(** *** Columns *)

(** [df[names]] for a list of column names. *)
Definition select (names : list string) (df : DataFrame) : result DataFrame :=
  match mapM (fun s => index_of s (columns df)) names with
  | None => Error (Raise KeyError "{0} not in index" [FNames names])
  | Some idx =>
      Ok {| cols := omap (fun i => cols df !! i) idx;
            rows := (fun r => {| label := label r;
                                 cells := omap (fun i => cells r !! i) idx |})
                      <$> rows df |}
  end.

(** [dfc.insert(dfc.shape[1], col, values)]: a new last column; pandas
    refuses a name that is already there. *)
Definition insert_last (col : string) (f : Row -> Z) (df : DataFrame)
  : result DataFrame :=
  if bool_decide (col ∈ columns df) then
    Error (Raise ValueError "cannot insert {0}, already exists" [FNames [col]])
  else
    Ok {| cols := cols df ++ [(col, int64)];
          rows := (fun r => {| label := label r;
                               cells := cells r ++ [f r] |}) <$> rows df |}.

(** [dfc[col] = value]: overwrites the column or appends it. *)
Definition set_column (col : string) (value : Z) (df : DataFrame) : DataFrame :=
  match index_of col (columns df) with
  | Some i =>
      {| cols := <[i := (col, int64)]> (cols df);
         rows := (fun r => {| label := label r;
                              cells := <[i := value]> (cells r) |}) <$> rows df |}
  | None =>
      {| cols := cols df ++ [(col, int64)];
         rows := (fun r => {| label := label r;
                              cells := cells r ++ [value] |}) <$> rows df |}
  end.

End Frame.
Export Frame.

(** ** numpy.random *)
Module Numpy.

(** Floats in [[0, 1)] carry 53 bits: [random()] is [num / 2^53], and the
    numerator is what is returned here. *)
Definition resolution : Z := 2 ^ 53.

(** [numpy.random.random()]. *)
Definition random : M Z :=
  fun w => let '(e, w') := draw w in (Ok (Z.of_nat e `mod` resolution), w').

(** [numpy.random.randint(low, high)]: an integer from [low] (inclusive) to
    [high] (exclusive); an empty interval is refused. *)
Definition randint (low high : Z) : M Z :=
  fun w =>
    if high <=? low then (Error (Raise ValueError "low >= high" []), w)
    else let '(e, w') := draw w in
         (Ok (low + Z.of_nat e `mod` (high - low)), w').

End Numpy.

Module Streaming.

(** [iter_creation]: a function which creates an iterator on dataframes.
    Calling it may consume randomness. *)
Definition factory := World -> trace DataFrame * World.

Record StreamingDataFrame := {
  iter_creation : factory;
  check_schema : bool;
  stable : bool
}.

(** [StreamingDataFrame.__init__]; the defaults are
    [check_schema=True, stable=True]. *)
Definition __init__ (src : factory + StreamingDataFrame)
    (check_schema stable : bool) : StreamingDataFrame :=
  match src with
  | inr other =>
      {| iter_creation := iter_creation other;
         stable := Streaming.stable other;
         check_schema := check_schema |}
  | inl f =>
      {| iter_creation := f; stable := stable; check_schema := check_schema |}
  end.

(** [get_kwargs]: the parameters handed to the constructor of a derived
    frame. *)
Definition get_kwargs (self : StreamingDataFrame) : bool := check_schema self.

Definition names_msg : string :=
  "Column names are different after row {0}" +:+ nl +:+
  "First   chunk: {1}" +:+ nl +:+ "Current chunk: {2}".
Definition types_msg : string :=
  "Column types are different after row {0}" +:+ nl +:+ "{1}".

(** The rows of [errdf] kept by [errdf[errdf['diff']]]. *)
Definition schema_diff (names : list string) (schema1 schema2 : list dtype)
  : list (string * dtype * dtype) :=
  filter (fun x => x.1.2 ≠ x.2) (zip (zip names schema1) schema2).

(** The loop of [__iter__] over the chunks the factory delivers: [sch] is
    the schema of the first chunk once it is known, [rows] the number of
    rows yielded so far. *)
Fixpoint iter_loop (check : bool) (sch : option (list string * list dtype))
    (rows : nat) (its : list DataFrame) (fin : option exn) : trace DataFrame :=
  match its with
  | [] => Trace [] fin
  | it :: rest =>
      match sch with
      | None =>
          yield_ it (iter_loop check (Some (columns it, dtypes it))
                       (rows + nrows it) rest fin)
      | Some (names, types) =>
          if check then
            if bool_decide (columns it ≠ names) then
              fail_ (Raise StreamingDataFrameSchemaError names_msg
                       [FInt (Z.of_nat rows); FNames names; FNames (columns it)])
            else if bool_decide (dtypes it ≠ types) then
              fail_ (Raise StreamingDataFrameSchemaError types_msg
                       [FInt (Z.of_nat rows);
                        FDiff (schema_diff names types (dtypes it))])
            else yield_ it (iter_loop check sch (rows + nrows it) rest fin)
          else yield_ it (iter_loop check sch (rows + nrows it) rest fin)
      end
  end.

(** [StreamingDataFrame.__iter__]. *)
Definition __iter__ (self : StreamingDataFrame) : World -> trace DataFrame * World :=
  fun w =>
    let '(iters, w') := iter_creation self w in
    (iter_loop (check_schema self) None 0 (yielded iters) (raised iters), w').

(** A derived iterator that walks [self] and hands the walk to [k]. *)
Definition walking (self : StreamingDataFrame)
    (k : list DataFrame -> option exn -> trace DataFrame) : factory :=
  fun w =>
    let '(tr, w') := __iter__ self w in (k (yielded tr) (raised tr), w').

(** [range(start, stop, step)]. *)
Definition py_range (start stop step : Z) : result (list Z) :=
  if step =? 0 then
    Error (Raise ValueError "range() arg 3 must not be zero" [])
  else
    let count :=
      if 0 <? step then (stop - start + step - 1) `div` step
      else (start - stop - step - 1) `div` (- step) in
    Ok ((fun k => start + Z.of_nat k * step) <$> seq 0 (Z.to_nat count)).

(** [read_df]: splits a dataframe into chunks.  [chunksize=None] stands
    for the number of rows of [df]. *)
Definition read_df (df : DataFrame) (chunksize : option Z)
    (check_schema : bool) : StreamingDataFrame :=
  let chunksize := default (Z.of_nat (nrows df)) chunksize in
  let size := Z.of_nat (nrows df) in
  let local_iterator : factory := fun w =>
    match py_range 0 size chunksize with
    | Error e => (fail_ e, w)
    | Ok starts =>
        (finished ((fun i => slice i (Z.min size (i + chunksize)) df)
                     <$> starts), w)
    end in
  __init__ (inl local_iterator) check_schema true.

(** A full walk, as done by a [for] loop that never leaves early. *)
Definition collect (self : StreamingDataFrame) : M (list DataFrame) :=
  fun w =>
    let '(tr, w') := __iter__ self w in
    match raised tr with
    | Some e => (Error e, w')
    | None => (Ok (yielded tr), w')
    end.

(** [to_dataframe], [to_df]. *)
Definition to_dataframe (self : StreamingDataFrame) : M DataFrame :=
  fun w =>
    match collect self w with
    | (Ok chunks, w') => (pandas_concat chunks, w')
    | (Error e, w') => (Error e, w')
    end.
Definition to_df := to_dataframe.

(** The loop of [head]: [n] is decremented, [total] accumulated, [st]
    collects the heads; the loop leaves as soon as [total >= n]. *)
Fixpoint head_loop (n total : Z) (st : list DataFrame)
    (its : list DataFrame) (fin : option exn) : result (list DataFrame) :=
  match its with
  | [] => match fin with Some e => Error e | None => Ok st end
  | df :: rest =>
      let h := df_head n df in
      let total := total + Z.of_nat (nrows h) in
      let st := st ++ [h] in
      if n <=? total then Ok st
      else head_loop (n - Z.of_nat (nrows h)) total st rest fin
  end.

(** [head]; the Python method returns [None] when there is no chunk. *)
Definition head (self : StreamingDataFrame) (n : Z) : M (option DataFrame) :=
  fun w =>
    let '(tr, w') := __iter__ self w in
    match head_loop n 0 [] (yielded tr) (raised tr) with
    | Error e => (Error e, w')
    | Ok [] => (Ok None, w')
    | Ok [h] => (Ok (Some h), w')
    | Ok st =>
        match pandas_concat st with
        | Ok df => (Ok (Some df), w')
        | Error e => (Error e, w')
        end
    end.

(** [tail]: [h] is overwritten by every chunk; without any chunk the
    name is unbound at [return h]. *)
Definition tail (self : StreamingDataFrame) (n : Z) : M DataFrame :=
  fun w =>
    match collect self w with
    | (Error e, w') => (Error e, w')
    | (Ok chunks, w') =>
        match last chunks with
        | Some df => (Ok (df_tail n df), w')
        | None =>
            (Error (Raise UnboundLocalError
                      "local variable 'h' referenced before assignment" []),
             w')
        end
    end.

→ **Task description**: Once you find the line with "FDiff (schema_diff names" in the entries above, output it and each line after it up to and including the line with "(** [StreamingDataFrame.__iter__]. *)", and nothing else.

→ **Written reply**:
                        FDiff (schema_diff names types (dtypes it))])
            else yield_ it (iter_loop check sch (rows + nrows it) rest fin)
          else yield_ it (iter_loop check sch (rows + nrows it) rest fin)
      end
  end.

(** [StreamingDataFrame.__iter__]. *)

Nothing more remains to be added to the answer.